_Problem requirements_
Copy every record exactly as it appears in the data below.

Start of Block

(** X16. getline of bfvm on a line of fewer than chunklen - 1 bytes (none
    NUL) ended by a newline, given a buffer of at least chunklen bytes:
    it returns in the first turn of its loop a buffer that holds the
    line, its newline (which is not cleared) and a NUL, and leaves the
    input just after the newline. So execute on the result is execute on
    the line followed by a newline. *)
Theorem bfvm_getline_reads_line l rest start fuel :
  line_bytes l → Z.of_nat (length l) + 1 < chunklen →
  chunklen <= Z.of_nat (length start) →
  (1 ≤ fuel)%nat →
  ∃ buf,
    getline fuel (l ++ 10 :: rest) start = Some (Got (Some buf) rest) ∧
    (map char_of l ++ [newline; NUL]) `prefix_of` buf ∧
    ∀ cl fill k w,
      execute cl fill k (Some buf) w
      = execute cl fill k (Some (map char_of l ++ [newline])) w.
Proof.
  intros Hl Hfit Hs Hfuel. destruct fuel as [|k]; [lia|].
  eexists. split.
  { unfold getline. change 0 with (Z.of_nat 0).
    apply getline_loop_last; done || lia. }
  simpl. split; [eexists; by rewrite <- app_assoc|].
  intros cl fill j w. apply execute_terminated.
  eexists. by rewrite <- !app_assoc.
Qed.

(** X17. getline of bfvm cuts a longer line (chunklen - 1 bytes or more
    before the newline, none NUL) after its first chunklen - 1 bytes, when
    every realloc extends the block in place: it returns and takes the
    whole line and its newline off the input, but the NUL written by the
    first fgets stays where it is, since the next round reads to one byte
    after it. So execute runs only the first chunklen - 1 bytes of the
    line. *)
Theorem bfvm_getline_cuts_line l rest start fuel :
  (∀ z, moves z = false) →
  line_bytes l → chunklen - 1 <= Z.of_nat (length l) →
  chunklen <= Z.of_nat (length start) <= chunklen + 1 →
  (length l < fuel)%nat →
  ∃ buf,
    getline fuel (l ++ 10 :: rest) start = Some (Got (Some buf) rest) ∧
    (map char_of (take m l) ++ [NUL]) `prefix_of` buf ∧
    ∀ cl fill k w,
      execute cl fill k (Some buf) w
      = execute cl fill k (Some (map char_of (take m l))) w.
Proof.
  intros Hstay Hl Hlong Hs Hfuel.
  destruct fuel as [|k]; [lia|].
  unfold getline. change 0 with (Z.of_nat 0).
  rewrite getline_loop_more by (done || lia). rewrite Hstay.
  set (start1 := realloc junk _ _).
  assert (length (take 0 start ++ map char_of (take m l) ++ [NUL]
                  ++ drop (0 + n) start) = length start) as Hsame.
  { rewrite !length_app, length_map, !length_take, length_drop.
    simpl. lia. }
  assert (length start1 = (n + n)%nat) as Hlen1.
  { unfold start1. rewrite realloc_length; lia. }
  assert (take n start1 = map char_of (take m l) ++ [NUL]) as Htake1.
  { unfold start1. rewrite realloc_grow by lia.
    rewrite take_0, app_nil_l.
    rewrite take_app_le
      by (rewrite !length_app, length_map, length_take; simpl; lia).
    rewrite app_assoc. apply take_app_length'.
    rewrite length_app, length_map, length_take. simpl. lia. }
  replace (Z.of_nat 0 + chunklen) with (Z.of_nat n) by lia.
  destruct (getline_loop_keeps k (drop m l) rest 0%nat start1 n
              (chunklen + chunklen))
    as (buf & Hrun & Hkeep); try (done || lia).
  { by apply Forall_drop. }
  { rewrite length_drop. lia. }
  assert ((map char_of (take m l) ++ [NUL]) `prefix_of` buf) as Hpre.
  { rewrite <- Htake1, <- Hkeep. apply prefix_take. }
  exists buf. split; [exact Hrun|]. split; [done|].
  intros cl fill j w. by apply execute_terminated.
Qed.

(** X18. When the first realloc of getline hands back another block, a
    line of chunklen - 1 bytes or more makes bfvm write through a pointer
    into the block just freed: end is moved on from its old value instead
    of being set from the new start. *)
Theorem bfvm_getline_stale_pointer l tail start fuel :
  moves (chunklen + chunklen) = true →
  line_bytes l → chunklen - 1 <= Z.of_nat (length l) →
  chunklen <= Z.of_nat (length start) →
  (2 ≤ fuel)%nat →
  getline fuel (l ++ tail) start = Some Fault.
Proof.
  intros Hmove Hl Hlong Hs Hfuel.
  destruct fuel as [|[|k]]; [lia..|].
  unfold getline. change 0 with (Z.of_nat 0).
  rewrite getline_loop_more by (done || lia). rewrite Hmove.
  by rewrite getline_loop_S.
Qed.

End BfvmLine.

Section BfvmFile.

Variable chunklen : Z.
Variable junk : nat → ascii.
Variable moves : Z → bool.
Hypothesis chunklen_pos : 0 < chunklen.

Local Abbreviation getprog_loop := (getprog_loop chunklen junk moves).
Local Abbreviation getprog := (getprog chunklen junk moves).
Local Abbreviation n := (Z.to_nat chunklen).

End of Block

_Answer section_
(** X16. getline of bfvm on a line of fewer than chunklen - 1 bytes (none
    NUL) ended by a newline, given a buffer of at least chunklen bytes:
    it returns in the first turn of its loop a buffer that holds the
    line, its newline (which is not cleared) and a NUL, and leaves the
    input just after the newline. So execute on the result is execute on
    the line followed by a newline. *)
Theorem bfvm_getline_reads_line l rest start fuel :
  line_bytes l → Z.of_nat (length l) + 1 < chunklen →
  chunklen <= Z.of_nat (length start) →
  (1 ≤ fuel)%nat →
  ∃ buf,
    getline fuel (l ++ 10 :: rest) start = Some (Got (Some buf) rest) ∧
    (map char_of l ++ [newline; NUL]) `prefix_of` buf ∧
    ∀ cl fill k w,
      execute cl fill k (Some buf) w
      = execute cl fill k (Some (map char_of l ++ [newline])) w.
Proof.
  intros Hl Hfit Hs Hfuel. destruct fuel as [|k]; [lia|].
  eexists. split.
  { unfold getline. change 0 with (Z.of_nat 0).
    apply getline_loop_last; done || lia. }
  simpl. split; [eexists; by rewrite <- app_assoc|].
  intros cl fill j w. apply execute_terminated.
  eexists. by rewrite <- !app_assoc.
Qed.

(** X17. getline of bfvm cuts a longer line (chunklen - 1 bytes or more
    before the newline, none NUL) after its first chunklen - 1 bytes, when
    every realloc extends the block in place: it returns and takes the
    whole line and its newline off the input, but the NUL written by the
    first fgets stays where it is, since the next round reads to one byte
    after it. So execute runs only the first chunklen - 1 bytes of the
    line. *)
Theorem bfvm_getline_cuts_line l rest start fuel :
  (∀ z, moves z = false) →
  line_bytes l → chunklen - 1 <= Z.of_nat (length l) →
  chunklen <= Z.of_nat (length start) <= chunklen + 1 →
  (length l < fuel)%nat →
  ∃ buf,
    getline fuel (l ++ 10 :: rest) start = Some (Got (Some buf) rest) ∧
    (map char_of (take m l) ++ [NUL]) `prefix_of` buf ∧
    ∀ cl fill k w,
      execute cl fill k (Some buf) w
      = execute cl fill k (Some (map char_of (take m l))) w.
Proof.
  intros Hstay Hl Hlong Hs Hfuel.
  destruct fuel as [|k]; [lia|].
  unfold getline. change 0 with (Z.of_nat 0).
  rewrite getline_loop_more by (done || lia). rewrite Hstay.
  set (start1 := realloc junk _ _).
  assert (length (take 0 start ++ map char_of (take m l) ++ [NUL]
                  ++ drop (0 + n) start) = length start) as Hsame.
  { rewrite !length_app, length_map, !length_take, length_drop.
    simpl. lia. }
  assert (length start1 = (n + n)%nat) as Hlen1.
  { unfold start1. rewrite realloc_length; lia. }
  assert (take n start1 = map char_of (take m l) ++ [NUL]) as Htake1.
  { unfold start1. rewrite realloc_grow by lia.
    rewrite take_0, app_nil_l.
    rewrite take_app_le
      by (rewrite !length_app, length_map, length_take; simpl; lia).
    rewrite app_assoc. apply take_app_length'.
    rewrite length_app, length_map, length_take. simpl. lia. }
  replace (Z.of_nat 0 + chunklen) with (Z.of_nat n) by lia.
  destruct (getline_loop_keeps k (drop m l) rest 0%nat start1 n
              (chunklen + chunklen))
    as (buf & Hrun & Hkeep); try (done || lia).
  { by apply Forall_drop. }
  { rewrite length_drop. lia. }
  assert ((map char_of (take m l) ++ [NUL]) `prefix_of` buf) as Hpre.
  { rewrite <- Htake1, <- Hkeep. apply prefix_take. }
  exists buf. split; [exact Hrun|]. split; [done|].
  intros cl fill j w. by apply execute_terminated.
Qed.

(** X18. When the first realloc of getline hands back another block, a
    line of chunklen - 1 bytes or more makes bfvm write through a pointer
    into the block just freed: end is moved on from its old value instead
    of being set from the new start. *)
Theorem bfvm_getline_stale_pointer l tail start fuel :
  moves (chunklen + chunklen) = true →
  line_bytes l → chunklen - 1 <= Z.of_nat (length l) →
  chunklen <= Z.of_nat (length start) →
  (2 ≤ fuel)%nat →
  getline fuel (l ++ tail) start = Some Fault.
Proof.
  intros Hmove Hl Hlong Hs Hfuel.
  destruct fuel as [|[|k]]; [lia..|].
  unfold getline. change 0 with (Z.of_nat 0).
  rewrite getline_loop_more by (done || lia). rewrite Hmove.
  by rewrite getline_loop_S.
Qed.

End BfvmLine.

Section BfvmFile.

Variable chunklen : Z.
Variable junk : nat → ascii.
Variable moves : Z → bool.
Hypothesis chunklen_pos : 0 < chunklen.

Local Abbreviation getprog_loop := (getprog_loop chunklen junk moves).
Local Abbreviation getprog := (getprog chunklen junk moves).
Local Abbreviation n := (Z.to_nat chunklen).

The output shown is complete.